» What is needed
Among the entries below, find the lines holding "EmptyString" and copy them.

Data entries:

◆ ◆ ◆ ◆ ◆ ◆ ◆

(** * The pipeline orchestrator of [okmall/orchestrator.py]

    A shallow embedding of class [Orchestrator]: the batch registry
    ([get_or_create_batch], [finish_batch]), the stage state store
    ([get_stage_status], [update_stage_status]), the worker invocation layer
    ([execute_worker]), the entity pipeline runner ([process_brand_pipeline])
    and the scheduler ([run]), followed by an interleaving semantics of the
    thread pool in which the per-stage semaphores are explicit.

    Conventions.
    - The two MySQL tables are part of an explicit [World] that every
      operation threads through.  [pipeline_control] is a finite map from its
      unique key to the remaining columns; [pipeline_batches] is a list of
      rows in storage order.
    - [NOW()] and [datetime.now()] read a logical clock that advances by one
      at every recorded action.
    - What the environment decides (the outcome of a subprocess, the wall
      clock, the interpreter path, the upper-casing of the interpreter and of
      the database server) is a [Variable] of the section.
    - A call of the sequential functions is a call that returns.  What can
      keep a task from returning is in the pool: a unit that never exits
      leaves its task at the control point where it waits, and an exception
      that nothing catches ends the task ([xstep]).
    - Console output ([self.log], the relayed worker output) is not modelled;
      the [trace] of a world records instead the observable actions (lock
      operations, store accesses, subprocess launches) in the order they
      happen. *)

From stdpp Require Import gmap strings list fin_maps.
From Stdlib Require Import Ascii ZArith Lia ZifyNat.

(** ** Python values *)

(** Upper-casing is done by the interpreter ([str.upper], Unicode-aware) and
    by the database server ([UPPER], under the collation of the column).
    Neither is code of the repository: both are parameters of what follows,
    [upper] and [UPPER].  [ascii_upper] is what they do on ASCII text; the
    sample runs, whose names are ASCII, use it for both. *)
Definition upper_ascii (c : ascii) : ascii :=
  let n := nat_of_ascii c in
  if (97 <=? n)%nat && (n <=? 122)%nat then ascii_of_nat (n - 32) else c.

Fixpoint ascii_upper (s : string) : string :=
  match s with
  | EmptyString => EmptyString
  | String c r => String (upper_ascii c) (ascii_upper r)
  end.

(** Truthiness of an optional string: [None] and the empty string are falsy. *)
Definition truthy (o : option string) : option string :=
  match o with
  | Some s => if decide (s = "") then None else Some s
  | None => None
  end.

(** Diagnostics are sliced by character ([msg[:500]]), so a message is kept
    as its sequence of code points. *)
Definition pystr := list N.

Definition py (s : string) : pystr := N_of_ascii <$> String.list_ascii_of_string s.

(** [list.index]: position of the first occurrence. *)
Fixpoint index (x : string) (l : list string) : option nat :=
  match l with
  | [] => None
  | y :: r => if decide (x = y) then Some 0 else S <$> index x r
  end.

Inductive PyError :=
| ValueError (arg : string)
| IndexError.

(** ** The orchestrator object *)

Definition ALL_STAGES : list string :=
  ["COLLECT"; "CONVERT"; "IMAGE"; "PRICE"; "REGISTER"].

Record Orchestrator := mkOrchestrator {
  run_mode : string;
  mall_filter : option string;
  brand_filter : option string;
  exclude_brands : list string;
  stages : list string;
  final_stage : string
}.

Section Construction.

(** [str.upper]. *)
Variable upper : string → string.

(** [Orchestrator.__init__].  An omitted keyword argument is [None]. *)
Definition init (mode : string) (mall brand : option string)
    (exclude : option (list string)) (until_stage : option string)
  : PyError + Orchestrator :=
  let excl := upper <$> default [] exclude in
  let stages_or_err :=
    match truthy until_stage with
    | Some u =>
        let until_stage_upper := upper u in
        match index until_stage_upper ALL_STAGES with
        | None => inl (ValueError u)
        | Some i => inr (take (i + 1) ALL_STAGES)
        end
    | None => inr ALL_STAGES
    end in
  match stages_or_err with
  | inl e => inl e
  | inr sts =>
      match last sts with
      | None => inl IndexError
      | Some fin => inr (mkOrchestrator mode mall brand excl sts fin)
      end
  end.

End Construction.

(** [self.stage_locks]: one [Semaphore(1)] per active stage; the map holds the
    counter of each semaphore. *)
Definition stage_locks (self : Orchestrator) : gmap string nat :=
  list_to_map ((λ stage, (stage, 1)) <$> stages self).

(** ** The persisted state *)

(** A column the statement did not write holds the schema's default. *)
Inductive Col (A : Type) :=
| ColDefault
| ColVal (a : A).
Arguments ColDefault {A}.
Arguments ColVal {A} a.

(** [pipeline_control], keyed by [(batch_id, mall_name, brand_name, stage)]. *)
Abbreviation Key := (string * string * string * string)%type.

Record ControlRow := mkControlRow {
  c_run_mode : string;
  c_status : string;
  c_error_msg : option pystr;
  c_started_at : nat;
  c_updated_at : Col nat
}.

Record BatchRow := mkBatchRow {
  b_batch_id : string;
  b_run_mode : string;
  b_status : string;
  b_total_brands : Col nat;
  b_success_brands : Col nat;
  b_end_time : Col nat
}.

(** A row of the catalogue [mall_brands]; [brand_info] is what the query
    selects from it.  The mall and the catalogue name are the entity's key in
    the stage records and are strings here; a row whose name is NULL does not
    get past its first stage, whose log line raises before the unit is
    launched: that end of a task is the exception step of the pool. *)
Record BrandInfo := mkBrandInfo {
  mall_name : string;
  mall_brand_name_en : string;
  buyma_brand_name : option string
}.

Record CatalogRow := mkCatalogRow {
  cat_info : BrandInfo;
  is_active : Z
}.

(** Observable actions, each tagged with the entity and stage it belongs to. *)
Inductive Event :=
| EvAcquire (stage : string)
| EvRelease (stage : string)
| EvGetStatus (mall brand stage : string) (result : string)
| EvSetStatus (mall brand stage status : string) (msg : option pystr)
| EvExec (mall brand stage : string) (cmd : list string)
| EvFindBatch (mode : string) (result : option string)
| EvInsertBatch (batch mode : string)
| EvListBrands (cnt : nat)
| EvSetTotal (batch : string) (cnt : nat)
| EvFinishBatch (batch stage : string) (cnt : nat).

Record World := mkWorld {
  pipeline_control : gmap Key ControlRow;
  pipeline_batches : list BatchRow;
  mall_brands : list CatalogRow;
  clock : nat;
  trace : list Event
}.

(** One observable action: it is recorded and time passes. *)
Definition emit (e : Event) (w : World) : World :=
  mkWorld (pipeline_control w) (pipeline_batches w) (mall_brands w)
          (S (clock w)) (trace w ++ [e]).

Definition set_control (t : gmap Key ControlRow) (w : World) : World :=
  mkWorld t (pipeline_batches w) (mall_brands w) (clock w) (trace w).

Definition set_batches (b : list BatchRow) (w : World) : World :=
  mkWorld (pipeline_control w) b (mall_brands w) (clock w) (trace w).

(** ** Stage state store *)

(** The status a key stands at: that of its row, ['PENDING'] without a row. *)
Definition stored_status (t : gmap Key ControlRow) (k : Key) : string :=
  match t !! k with
  | Some row => c_status row
  | None => "PENDING"
  end.

(** [get_stage_status]. *)
Definition get_stage_status (batch_id mall brand stage : string) (w : World)
  : string * World :=
  let status := stored_status (pipeline_control w) (batch_id, mall, brand, stage) in
  (status, emit (EvGetStatus mall brand stage status) w).

(** [update_stage_status]: [INSERT ... ON DUPLICATE KEY UPDATE].  A new row
    takes every listed column, with [started_at = NOW()]; an existing row has
    [status], [error_msg] and [updated_at] overwritten. *)
Definition upsert (mode status : string) (error_msg : option pystr) (now : nat)
    (old : option ControlRow) : ControlRow :=
  match old with
  | None => mkControlRow mode status error_msg now ColDefault
  | Some row =>
      mkControlRow (c_run_mode row) status error_msg (c_started_at row) (ColVal now)
  end.

Definition update_stage_status (self : Orchestrator)
    (batch_id mall brand stage status : string) (error_msg : option pystr)
    (w : World) : World :=
  let k := (batch_id, mall, brand, stage) in
  let row := upsert (run_mode self) status error_msg (clock w)
                    (pipeline_control w !! k) in
  emit (EvSetStatus mall brand stage status error_msg)
       (set_control (<[k := row]> (pipeline_control w)) w).

(** ** Worker invocation layer *)

(** What [subprocess.Popen] followed by [process.wait()] can come to when it
    comes to an end: the unit ran and exited with a return code, or an
    exception was raised while launching it or reading its output.  There is
    no timeout: a unit that never exits gives no outcome. *)
Inductive ProcOutcome :=
| Exited (returncode : Z)
| Raised (message : pystr).

(** The text before the script name in the diagnostic of a non-zero exit,
    as code points (nine Hangul syllables, two spaces and a colon). *)
Definition script_failed_prefix : pystr :=
  [49828; 53356; 47549; 53944; 32; 49892; 54665; 32; 49892; 54056; 58; 32]%N.

(** The [WHERE] clause of the lookup in [get_or_create_batch]. *)
Definition resumable (mode : string) (row : BatchRow) : bool :=
  bool_decide (b_status row = "RUNNING") && bool_decide (b_run_mode row = mode).

Record DateTime := mkDateTime {
  year : nat; month : nat; day : nat; hour : nat; minute : nat; second : nat
}.

Definition digit (n : nat) : ascii := ascii_of_nat (48 + n mod 10).

Definition pad2 (n : nat) : string :=
  String (digit (n / 10)) (String (digit n) EmptyString).

Definition pad4 (n : nat) : string :=
  String (digit (n / 1000)) (String (digit (n / 100)) (pad2 n)).

(** [strftime("%Y%m%d_%H%M%S")]. *)
Definition strftime (d : DateTime) : string :=
  pad4 (year d) +:+ pad2 (month d) +:+ pad2 (day d) +:+ "_"
  +:+ pad2 (hour d) +:+ pad2 (minute d) +:+ pad2 (second d).

Section Environment.

(** [sys.executable]. *)
Variable sys_executable : string.

(** The outcome of the subprocess launched at a given time. *)
Variable spawn : nat → list string → ProcOutcome.

(** The command list [execute_worker] builds for a stage. *)
Definition commands_for (stage target_brand_name : string) : list (list string) :=
  if decide (stage = "COLLECT") then
    [[sys_executable; "okmall_all_brands_collector.py"; "--brand"; target_brand_name]]
  else if decide (stage = "CONVERT") then
    [[sys_executable; "raw_to_ace_converter.py"; "--brand"; target_brand_name]]
  else if decide (stage = "IMAGE") then
    [[sys_executable; "image_collector_parallel.py"; "--brand"; target_brand_name];
     [sys_executable; "r2_image_uploader.py"; "--brand"; target_brand_name]]
  else if decide (stage = "PRICE") then
    [[sys_executable; "buyma_lowest_price_collector.py"; "--brand"; target_brand_name]]
  else if decide (stage = "REGISTER") then
    [[sys_executable; "buyma_product_register.py"; "--brand"; target_brand_name]]
  else [].

(** One turn of [for cmd in commands]: launch, wait, and reduce the outcome
    to [None] (exit status 0, go on) or to the diagnostic of the failure. *)
Definition run_command (mall brand stage : string) (cmd : list string)
    (w : World) : option pystr * World :=
  let script_name := nth 1 cmd "" in
  let w' := emit (EvExec mall brand stage cmd) w in
  match spawn (clock w) cmd with
  | Exited rc =>
      if decide (rc ≠ 0%Z)
      then (Some (take 500 (script_failed_prefix ++ py script_name)), w')
      else (None, w')
  | Raised msg => (Some (take 500 msg), w')
  end.

(** The loop over the commands, with the two writes that end it. *)
Fixpoint run_commands (self : Orchestrator) (batch_id mall brand stage : string)
    (commands : list (list string)) (w : World) : bool * World :=
  match commands with
  | [] => (true, update_stage_status self batch_id mall brand stage "DONE" None w)
  | cmd :: rest =>
      match run_command mall brand stage cmd w with
      | (Some error_msg, w') =>
          (false, update_stage_status self batch_id mall brand stage "ERROR"
                    (Some error_msg) w')
      | (None, w') => run_commands self batch_id mall brand stage rest w'
      end
  end.

(** [execute_worker]. *)
Definition execute_worker (self : Orchestrator)
    (batch_id mall brand_id_name stage target_brand_name : string) (w : World)
  : bool * World :=
  let w1 := update_stage_status self batch_id mall brand_id_name stage "RUNNING" None w in
  run_commands self batch_id mall brand_id_name stage
               (commands_for stage target_brand_name) w1.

◆ ◆ ◆ ◆ ◆ ◆ ◆

» Answer for this exercise
  | EmptyString => EmptyString
  String (digit (n / 10)) (String (digit n) EmptyString).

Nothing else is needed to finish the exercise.